Japanese
[KOREA]

Glittering Hands


- KOREA / 2014 / Korean, Korean Sign Language / Color / Blu-ray / 80 min

Director, Editing, Narration: Lee-Kil Bora
Photography: Lee-Kil Bora, Seong Joon-yong, Jeon Ji-hyun
Sound: Pyo Yong-soo
Music: Lih Min-jae Production Design: Jeon Ji-hyun
World Sales: CinemaDAL www.cinemadal.com

The director’s parents have finished raising their children and are once again as intimate as when they were first married. While the camera records their daily lives, the couple relays their shared memories in sign language: their youth, how they first met at church, everything that happened as they raised their children, and the hardships they endured managing their food stand. Alongside these memories are the experiences of the director and her younger brother, who, from a young age, had to mediate between their parents and society, serving as interpreters. Mingling home movies with photographs and diary excerpts, this film is a picture of one family’s past and its path towards the future.

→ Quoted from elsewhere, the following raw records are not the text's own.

(** In every rendering each write of the line break but the final one is
    followed at once by the write of the indent, which is made of as many
    spaces as the header has bytes, or of four when there is no header. *)
Lemma render_breaksIndented (color : bool) (width : Z) (prefix : bytes)
    (m : messageText) :
  exists sb,
    render color width prefix m = Some sb /\
    breaksIndented (indentOf prefix) sb /\
    indentOf prefix
    = spaces (match prefix with [] => 4 | _ => length prefix end).
Proof.
  destruct (render_finishes color width prefix m) as [sb Hr].
  exists sb. split; [exact Hr|]. split.
  - revert Hr. unfold render.
    destruct (placeText _ _ _ _ _) as [[[out col'] ns]|] eqn:E;
      [|discriminate].
    intros H. injection H as <-. cbn [breaksIndented].
    assert (Hend : breaksIndented (indentOf prefix) [PNewline])
      by (cbn; auto).
    apply placeText_cases in E.
    destruct E as [(_ & H & _) | (_ & _ & [(_ & -> & _) | (_ & -> & _)])].
    + eapply breaksIndented_wrapped; [exact H|].
      now apply breaksIndented_placeKeyvals.
    + cbn [app breaksIndented]. now apply breaksIndented_placeKeyvals.
    + cbn [app]. now apply breaksIndented_placeKeyvals.
  - unfold indentOf. destruct prefix as [|c p]; [reflexivity|].
    rewrite len_pos_iff. reflexivity.
Qed.

(** ** Pairs are set apart *)

Lemma pairsSeparated_text prev out :
  keyvalsOf out = [] ->
  forall rest,
  (forall prev', pairsSeparated prev' rest) ->
  pairsSeparated prev (out ++ rest).
Proof.
  revert prev. induction out as [|p out IH]; intros prev Hk rest Hr.
  - apply Hr.
  - cbn [app pairsSeparated]. destruct p; cbn [keyvalsOf] in Hk;
      try discriminate; (split; [destruct prev; exact I | now apply IH]).
Qed.

Lemma pairsSeparated_placeKeyvals width indent kvs :
  forall col prev,
  pairsSeparated prev (placeKeyvals width indent kvs col 1 ++ [PNewline]).
Proof.
  induction kvs as [|kvt kvs IH]; intros col prev.
  - cbn. destruct prev; auto.
  - rewrite placeKeyvals_cons. change (1 >? 0) with true. cbv iota.
    destruct (ktextRuneCount kvt + 1 + col >? width); cbn [app].
    + split; [destruct prev; exact I|].
      repeat match goal with
             | |- pairsSeparated _ (_ :: _) => split; [exact I|]
             end.
      apply IH.
    + split; [destruct prev; exact I|].
      repeat match goal with
             | |- pairsSeparated _ (_ :: _) => split; [exact I|]
             end.
      apply IH.
Qed.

[Director’s Statement] I am a hearing person. I learned sign language from my parents and learned spoken language from the world. However, because of the serious difference between my deaf parents’ world and my hearing world, I had a chaotic growth period between the deaf society and the hearing society. But as I grew to my mid-twenties, I realized that these two worlds surrounding my parents and me were very special things that only a few can experience. I have their unique special language and culture. The reason is that people who live their lives depending on all the other senses except hearing have their own special way of living. The absence of hearing makes ‘sounds’ that can be ‘seen’ only through their eyes. And I am ready to tell the world this special story from the perspective of a daughter.


- Lee-Kil Bora

Lee-Kil Bora writes scripts and makes documentary movies as she believes that being born of deaf parents is the best gift for a storyteller. She dropped out of school at the age of 18, and took a journey to Southeast Asia on her own and wrote the story Road is School (2009) and Road-Schooler (2009). She entered the School of Film, TV and Multimedia at the Korea National University of Arts in 2009, where she studied and made documentaries.